Насколько вокруг хватало глаз, все горело и вспыхивало, меняя очертания. В ложбинках между холмами и на бывшей трехсотметровой нейтральной полосе, сплошь перекопанной на метр в глубину, горели танки и бронемашины. В двухстах метрах прямо перед КП батальона в землю воткнулся сбитый в самом начале «ильюшин» – большая часть фюзеляжа самолета, как ни странно, уцелела, и до сих пор сквозь уже мелкие язычки пламени был виден обгоревший скелет стрелка.

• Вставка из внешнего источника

(** [C2]  When the processing of one branch throws inside a worker (branch
    names being distinct, as those of a repository are), the record of that
    branch is the Error record (icon ⚠️, label "Error"), every branch whose
    query returns has its normal record, the shared index still reaches the
    end of the list, every worker ends its loop, so that [Promise.all]
    resolves, and all the results are there. *)
Theorem checkBranches_isolates_failures
    (branches : list string) (q : nat → outcome (option string))
    (schedule : list nat) (t : tool) (i : nat) (b : string) (error : js_error) :
  NoDup branches → branches !! i = Some b → q i = Throws error →
  let t' := checkBranches_on branches q schedule t in
  let p := check_pool branches q schedule t in
  prResults t' !! i = Some (Some {| branch := b; icon := "⚠️"; label := "Error" |})
  ∧ (∀ j b' prStatus, branches !! j = Some b' → q j = Returns prStatus →
       prResults t' !! j = Some (Some (normal_result b' prStatus)))
  ∧ next p = length branches
  ∧ all_fulfilled p = true
  ∧ length (prResults t') = length branches.
Proof.
  intros Hnodup Hb Hq t' p.
  assert (HN : length branches ≠ 0) by (apply lookup_lt_Some in Hb; lia).
  assert (Hget : ∀ j b', branches !! j = Some b' →
            prResults t' !! j = Some (Some (stored branches q j))).
  { intros j b' Hb'. subst t'. unfold checkBranches_on.
    rewrite decide_False by done. simpl. rewrite list_lookup_fmap, Hb'. simpl.
    destruct (check_pool_resultsMap branches q schedule t j b' Hb')
      as [Hr|(j' & Hne & Hj' & Hr)]; [by rewrite Hr|].
    destruct Hne. eapply NoDup_lookup; eauto. }
  destruct (check_pool_history branches q schedule t HN)
    as (tr & _ & _ & _ & _ & Hfin & Hnext).
  split; [|split; [|split; [|split]]].
  - rewrite (Hget i b Hb). unfold stored, branch_at. by rewrite Hq, Hb.
  - intros j b' st Hb' Hq'. rewrite (Hget j b' Hb').
    unfold stored, branch_at. by rewrite Hq', Hb'.
  - done.
  - unfold all_fulfilled. by apply bool_decide_eq_true.
  - subst t'. unfold checkBranches_on. rewrite decide_False by done.
    simpl. by rewrite length_fmap.
Qed.
(* ===== verification/Prelude.v ===== *)
(** * Anchor: a verification development

    Anchor is a client for distributed Ethereum validators: the operators of a committee
    run one validator together.  For every duty they agree on the data to sign with an
    instance of the QBFT consensus protocol, exchange partial signatures, and gossip both
    kinds of message over topics that belong to subnets.  This library models the core of
    that program and proves it correct.  Paths below are relative to [src/anchor].

    ** Parts and how they interact

    A duty starts in the validator store ([validator_store]).  The metadata service reads
    the duties of a slot and publishes voting assignments, a voting context with the vote
    to propose, and later the data of the aggregators.  The operations of the store wait
    for these, have the committee agree on the value with an instance of QBFT, ask the
    slashing database, and request the validator's signature.  The signature collector
    ([signature_collector]) signs with the operator's share, sends the partial signature,
    collects those of the others, and answers once a quorum combines to a signature
    ([common/bls_lagrange]).

    The QBFT manager ([qbft_manager]) hands messages to the task of their duty's instance;
    the task feeds the instance ([common/qbft]) with messages, its own signed messages and
    timer ticks, and reports the decision to everyone who waits for it.  The message sender
    ([message_sender]) signs outgoing messages and routes them to the subnet of the
    committee under the fork of their slot ([subnet_service], [common/fork]).

    Bytes arrive on a gossip topic ([network], with the peer manager and the handshake).
    The message receiver ([message_receiver]) has the message validator
    ([message_validator]) decode them, find the committee in the network state, check topic
    and domain, and run the rules for consensus messages or partial signatures against the
    duty state of the message identifier, with the schedules of the duties tracker
    ([duties_tracker]); what is accepted goes to the QBFT manager or the signature
    collector, unless the doppelganger check ([operator_doppelganger]) is still watching.
    Work of all kinds is queued in the processor ([processor]).  The fork monitor publishes
    the lifecycle of forks, and the subnet service subscribes to the topics of the
    committees of this operator.

    The committees come from the contract on the execution layer.  The event processor
    ([eth]) turns its logs into statements on the tables of the database ([database]),
    one transaction per block, and into queued updates of the in-memory network state,
    which are replayed once the block is committed.

    ** Files

    - [Prelude]: outcomes (value, error, panic) of fallible code, the state monad of
      methods on [&mut self] and its weakest preconditions, record update, machine
      integers and bytes, counting and sorting.
    - [SsvTypes], [Messages]: [common/ssv_types] (rounds, committee arithmetic, roles,
      message identifiers, committee identifiers, partial signatures, signed messages,
      their structural validation and aggregation).  The SSZ encodings that Rust derives
      are the parameter [SszCodec].
    - [QbftTypes], [MsgContainer], [Qbft]: [common/qbft/src].  The record [Qbft] has the
      fields of [struct Qbft] plus an outbox in place of the sender callback, and there is
      one definition per method of [lib.rs], with the same name.
    - [QbftInv], [QbftProgress], [QbftSafety], [QbftTotal]: the proofs about instances and
      networks.
    - [Sample]: concrete instances of every parameter, on which the definitions run.
    - [ForkSchedule], [ForkMonitor]: [common/fork/src] ([fork.rs], [schedule.rs],
      [lifecycle.rs]; [monitor.rs]).
    - [ValidationTypes], [DutyState], [ValidatorRules], [ConsensusValidation],
      [PartialValidation], [Validator]: [message_validator/src], file by file; [Validator]
      also has [do_send] of [message_sender/src/network.rs].
    - [RoundTimeout]: [qbft_manager/src/timeout.rs].
    - [InstanceTask]: the task of one instance ([qbft_manager/src/instance.rs]); an event is
      one iteration of its loop with the branch of [select!] that was ready, or the
      signing of one of its messages.  [QbftManager]: the manager
      ([qbft_manager/src/lib.rs]).  [InstanceRuns], [InstanceLiveness], [InstanceBuffer],
      [QbftRouting]: the proofs about tasks and the manager.
    - [Subnet]: [subnet_service/src] ([subnet.rs], [topic.rs], [routing.rs] and the subnet
      queries of [service.rs]).
    - [Interpolation], [BlsLagrange]: [common/bls_lagrange/src], over any field and any
      groups that are modules over it; these two files use MathComp.  [BlsInterface] states
      what the signature collector relies on, [ThresholdBls] discharges it from the model
      of [bls_lagrange] and the laws of a pairing, [SampleBls] is a concrete library.
    - [MultiIndex], [NetworkState]: [database/src/multi_index.rs], the queries of
      [state.rs] and the updates of [pending_updates.rs], with the abstract state that the
      maps and their indices represent.
    - [Sql], [Database]: the tables with their keys, cascades and triggers, one definition
      per statement of [sql_operations.rs], loading ([state.rs]), and the operations of
      [database/src].
    - [EventProcessor]: [eth/src] ([event_processor.rs], [util.rs], [error.rs]).
      [EventSample]: a small chain to run it on.
    - [DatabaseSync], [DatabaseLoad], [EventSync], [EventBatch], [EventNonces]: the proofs
      about tables, memory, events and batches.
    - [CollectorState], [SignatureCollector]: [signature_collector/src/lib.rs], the task of
      one signing root and the manager with its batches, packets and threads.
      [CollectorRuns], [CollectorLiveness], [CollectorKeys], [SignatureRouting],
      [CommitteeBatches]: the proofs about them.
    - [Processor]: [processor/src].  [Doppelganger]: [operator_doppelganger/src].
      [DutiesTracker]: [duties_tracker/src].  [MessageSender]: [message_sender/src].
      [MessageReceiver]: [message_receiver/src], composed with validator, manager,
      collector and doppelganger check to the node.
    - [MessageRate], [Subscriptions]: [subnet_service/src] ([message_rate.rs];
      [subscriptions.rs], [scoring.rs]).  [PeerManager]: [network/src/peer_manager].
      [Handshake]: [network/src/handshake].  [Network]: [network/src/network.rs], composed
      with the three before.
    - [BeaconTypes]: the beacon chain's containers and the slashing database, as interfaces.
      [ConsensusData]: [common/ssv_types/src/consensus.rs], the values that are decided and
      their validators.  [Voting]: [validator_store/src/metadata_service.rs] and the voting
      data of [lib.rs].
    - [StoreTypes]: the pure parts of [validator_store/src/lib.rs].  [StoreEffects]: the
      calls of its operations, the machine that answers them, and pools of operations.
      [PostConsensus]: [aggregator_post_consensus.rs].  [ValidatorStore]: every operation of
      the store as a program, with the same name.  [StoreSafety]: the proofs about pools.

    ** What is shown

    - Consensus.  [QbftSafety] runs any number of honest instances of one duty against at
      most [f] faulty operators that may send anything their signatures allow, with any
      order of deliveries and timer ticks: no two honest instances decide differently and
      none equivocates.  [QbftProgress]: decisions are valid and final, rounds never go
      back, and an instance completes once its timer has fired often enough.  Leaders
      exist, are unique and rotate; quorum queries of the container are exact.
      [QbftTotal]: no call panics.
    - Instances.  Every caller of an instance is answered, exactly once, and all with the
      same valid value, after at most as many timer ticks as rounds are left; the decided message is broadcast once; buffering early messages
      makes no difference; the manager queues only work the instances can handle, and
      what an instance sends reaches the instance of the same identity at every peer.
    - Validation.  An accepted message was checked in full, is not accepted a second time,
      and meets what the consensus proofs assume of delivered messages; no sequence of
      messages takes a duty state out of its limits; the ring of slots is large enough for
      exact duty counts; acceptance windows, proposer choice and round estimates agree
      with the instance and its timers.
    - Routing.  Topic strings round-trip, the whitelist is exactly the set of routed
      topics, subscriptions, publishing and validation agree on the subnet, and the fork
      lifecycle has exactly its documented windows.
    - Keys.  Any threshold-many shares of a split key sign for it and one fewer do not; the
      check on announced share keys accepts exactly the keys of such shares.
    - Registry.  Over any sequence of batches, index updates and restarts, memory and
      tables agree, nothing panics, and the network view of the validator is the one of
      the tables, with well-formed committees.  Two exceptions are stated: the status of a
      cluster that got a registration while it was liquidated, and our own id once our
      operator is removed.  A batch that fails with an error keeps exactly the blocks
      before the failure; a panic of the replay, which the invariant excludes, would leave
      the tables one block ahead of the memory.  A registration takes effect completely or counts its
      nonce only; nonces count all registrations.
    - Signatures.  A stored validator's collector answers with a verifying signature once a
      quorum of correct operators has sent shares, whatever else arrives; callers get the
      signature they asked for; a committee sends one post-consensus message per slot; the
      shares in a collector's queue are attributed to the member that signed their packet.
    - Messages.  What the sender puts on the network is signed and verifiable; what reaches
      an instance or a collector was validated; nothing does while the doppelganger check
      watches; the proposer of an accepted proposal is the scheduled one.
    - Network.  Once the subnet service is idle and its events are taken, subscriptions
      follow the committees and forks; two nodes complete the
      handshake exactly if their domains agree; the peer manager's look-ups, blocks and
      limits are those of its history of events.
    - Duties.  [StoreSafety] runs any number of operations of the store interleaved, with
      any answers of their surroundings, of which only the slashing database must keep its
      promise: one block signature per validator and slot,
      attestations that passed the slashing database and never clash, committee votes that
      follow one decision.  [PostConsensus]: the members of a committee sign the same
      roots, once, within the receivers' limits.  [Voting], [StoreTypes]: aggregation data
      passes the check of the other operators exactly if the fetched objects in it fit what
      was asked for; one decided block per proposal.
    - Types.  Identifiers, committee ids and enum codecs round-trip; aggregation of valid
      messages is valid; structural faults are always rejected.

    ** Modelling conventions

    [u64] and [usize] are [N], with wrap-around written out where the code can overflow
    (release builds wrap); [Round] is [positive], as in Rust it is non-zero; [u8] counters
    wrap.  Times are nanoseconds in [N].  [HashMap] and [HashSet] are [gmap] and [gset];
    where an iteration order could matter it is a parameter.  A panic is the outcome
    [Panic], or [None] where the function cannot fail otherwise.  Text carried by errors,
    logging and metrics are dropped.  Slot and epoch arithmetic follows the consensus
    client's saturating operations.  The only fuel is in decimal formatting: twenty digits,
    which hold every [u64].  Floating point is that of [SpecFloat], with the formats of
    [f32] and [f64]; [powf] is a parameter.  Concurrent tasks are explicit: an event names
    the branch of a [select!] that was ready, or the thread that moves; an operation of the
    validator store is a program in a free monad over its calls, and a wait may be answered
    at any time or never.

    Parameters stand for code outside the repository, with their documented behaviour as
    hypotheses: SSZ codecs (decoding inverts encoding; [SszSized] where lengths matter),
    SHA-256 and RSA (class [Crypto];
    unforgeability is a hypothesis of the theorems that need it), BLS keys, the slot clock
    (a regular clock where times matter), [ChainSpec], libp2p's identity topic hash, the
    field and groups of blst (class laws [BlstLaws]), and Keccak, hexadecimal, base64 and
    key formats ([EthLib], [KeyLib]).  The registry theorems assume no Keccak collision
    among the cluster id preimages that occur, and that the contract registers our key
    under one id.  The interface [NetworkView] is discharged by [EventBatch],
    [DutiesProvider] by [DutiesTracker].  RSA signing promises verifiable signatures, the
    peer store, JSON, protobuf and libp2p keys are [PeerLib] and [HandshakeLib], the order
    of a hash map is [HashOrder], the beacon containers and their signing roots are
    [BeaconLib] and [SigningLib], and the slashing database is [SlashingLib] with its
    documented promise [SlashingLaws]; beacon nodes, clocks and schedulers answer anything
    unless a theorem says otherwise.  [KeyLib] also has the share
    check of [bls_lagrange], as [BlsLagrange] cannot be loaded beside the library of
    finite maps.  SQLite is modelled by its tables: a statement is a function on them,
    and a transaction is a copy that a commit publishes.

    ** Not modelled

    Requests to beacon and execution nodes and the loops that only sleep and call what is
    modelled ([eth/src/sync.rs], [registration_service.rs], the phases of the metadata
    service, the pollers of the duties tracker); the construction of the libp2p stack and
    discovery; schema migrations, which a library runs; key generation and splitting, which
    call OpenSSL and read and write files; the command line, configuration, HTTP API,
    metrics and logging.  These are I/O around the parts above, or wiring without state of
    its own. *)

From stdpp Require Export base gmap list strings sorting fin_sets.
From Stdlib Require Export Strings.Byte.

Когда началось по-крупному, на командном пункте батальона собралось человек пятнадцать бойцов. К четвертой атаке их осталось девять. Если бы все снаряды, которые взорвались в расположении их батальона, упали за секунду, земля просто бы провалилась внутрь себя, забрав всех бойцов с собой. Но немецкий и американский огонь подчинялся той же самой статистике, дающей погрешность на несколько человеческих душ, которые выживут всегда, при любом обстреле.
Аня отдала полный диск, вновь ухватилась за свою винтовку и теперь молча поглаживала ее, успокоенная тем, что комбат отвернулся и больше не гонит ее. В метре справа сидел, привалившись к стенке окопа, мертвый боец, крепко обхвативший двумя руками такой же диск для «дегрярева», – наверное, тот самый второй номер, за которого капитан набивал до того, как она пришла. Хотя и первого тоже убило.
В воздухе послышался вой. Звук приближался, усложняясь, и, когда все попадали на дно траншеи, излил себя дюжиной разрывов спереди и сзади, потом еще и еще. Воздух трясся и забивал в ноздри и уши смешанную с земляной крошкой пыль, дышать было почти невозможно, но это и не требовалось.